Faster Discovery of Neural Architectures by Searching for Paths in a Large Model

Hieu Pham, Melody Y. Guan, Barret Zoph, Quoc V. Le, Jeff Dean

Feb 12, 2018 (modified: Feb 15, 2018) ICLR 2018 Workshop Submission readers: everyone Show Bibtex
  • Abstract: We propose Efficient Neural Architecture Search (ENAS), a faster and less expensive approach to automated model design than previous methods. In ENAS, a controller learns to discover neural network architectures by searching for an optimal path within a larger model. The controller is trained with policy gradient to select a path that maximizes the expected reward on the validation set. Meanwhile the model corresponding to the selected path is trained to minimize the cross entropy loss. On the Penn Treebank dataset, ENAS can discover a novel architecture thats achieves a test perplexity of 57.8, which is state-of-the-art among automatic model design methods on Penn Treebank.
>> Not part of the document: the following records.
Lemma loadSeedCfg_SeedCfg (s : Spec) (secrets : gmap string string) :
  valid_spec s → SeedURL s ≠ "" →
  secrets !! "seed_cfg" = SeedCfg s →
  loadSeedCfg secrets =
  if bool_decide (is_Some (secrets !! "seed_access_key")) &&
     bool_decide (is_Some (secrets !! "seed_secret_key"))
  then Some (MkSeedCfg (SeedURL s) (seed_key s)
               (if SeedRegion s =s "" then "auto" else SeedRegion s) (SeedPush s))
  else None.
Proof.
  intros V Hne Hs. unfold loadSeedCfg. rewrite Hs. unfold SeedCfg.
  destruct (v_seed _ V) as [?|(Hu%seed_url_bytes & Hp & Hreg)]; [done|].
  destruct (String.eqb_spec (SeedURL s) "") as [|_]; [done|].
  set (reg := if SeedRegion s =s "" then "auto" else SeedRegion s).
  assert (all_bytes printable reg = true) as Hr.
  { unfold reg. destruct Hreg as [->|Hreg]; [done|].
    destruct (SeedRegion s =s ""); [done|]. eapply named_bytes; [..|exact Hreg]; by vm_compute. }
  pose proof (seed_key_printable s V Hp) as Hk.
  assert (seed_key s ≠ "") as Hkne by (unfold seed_key; by destruct (SeedPrefix s)).
  clearbody reg. revert Hk Hkne. generalize (seed_key s). intros k Hk Hkne.
  set (p := if SeedPush s then "1" else "0").
  assert (all_bytes printable p = true ∧ (p =s "1") = SeedPush s) as [Hpp Hp1]
    by (unfold p; by destruct (SeedPush s)).
  cbn [mbind option_bind].
  change (Split _ LF) with (Split (foldr (λ w r, w +:+ String LF r) ""
    ["SEED_URL" +:+ String "=" (SeedURL s); "SEED_KEY" +:+ String "=" k;
     "SEED_REGION" +:+ String "=" reg; "SEED_PUSH" +:+ String "=" p]) LF).
  rewrite Split_lines by (repeat (apply Forall_cons; split); try apply Forall_nil_2; by apply line_plain).
  clearbody p. cbn [app foldl].
  do 4 (rewrite (seed_line_value (MkSeedCfg _ _ _ _)) by first [assumption | vm_compute; reflexivity];
        cbn [String.eqb Ascii.eqb Bool.eqb url key region push]).
  change (seed_line ?c "") with c. rewrite Hp1. cbn [url key].
  destruct (String.eqb_spec (SeedURL s) ""), (String.eqb_spec k ""); try done.
  cbn [orb forallb]. rewrite andb_true_r. reflexivity.
Qed.

(** The seed configuration round-trips through the secret: what the client
    renders from a valid specification, the step reads back field for field - the
    URL, the object key, the region ([auto] when none was given) and the push flag -
    whatever those fields are, provided both credentials are mounted; with either
    credential or the secret missing the step does not seed. *)
Theorem seed_cfg_roundtrip (s : Spec) (secrets : gmap string string) :
  valid_spec s → SeedURL s ≠ "" →
  secrets !! "seed_cfg" = SeedCfg s →
  loadSeedCfg secrets =
  if bool_decide (is_Some (secrets !! "seed_access_key")) &&
     bool_decide (is_Some (secrets !! "seed_secret_key"))
  then Some (MkSeedCfg (SeedURL s) (seed_key s)
               (if SeedRegion s =s "" then "auto" else SeedRegion s) (SeedPush s))
  else None.
Proof. apply loadSeedCfg_SeedCfg. Qed.

Lemma seed_cfg_roundtrip_witness :
  let s := set_SeedURL "https://s3.example.com/bucket" DefaultSpec in
  let secrets := <["seed_cfg" := default "" (SeedCfg s)]>
                   (<["seed_access_key" := "a"]> (<["seed_secret_key" := "b"]> ∅)) in
  loadSeedCfg secrets = Some (MkSeedCfg "https://s3.example.com/bucket" (seed_key s) "auto" false).
Proof.
  intros s secrets. refine (seed_cfg_roundtrip s secrets _ _ _).
  - apply Validate_valid. vm_compute. reflexivity.
  - discriminate.
  - reflexivity.
Defined.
On the CIFAR-10 dataset, ENAS can design novel architectures that achieve a test error of 2.89%, close to the 2.65% achieved by standard NAS (Zoph et al., 2017). Most importantly, our experiments show that ENAS is more than 10x faster and 100x less resource-demanding than NAS.
  • TL;DR: An approach that speeds up neural architecture search by 10x, whilst using 100x less computing resource.
  • Keywords: neural architecture search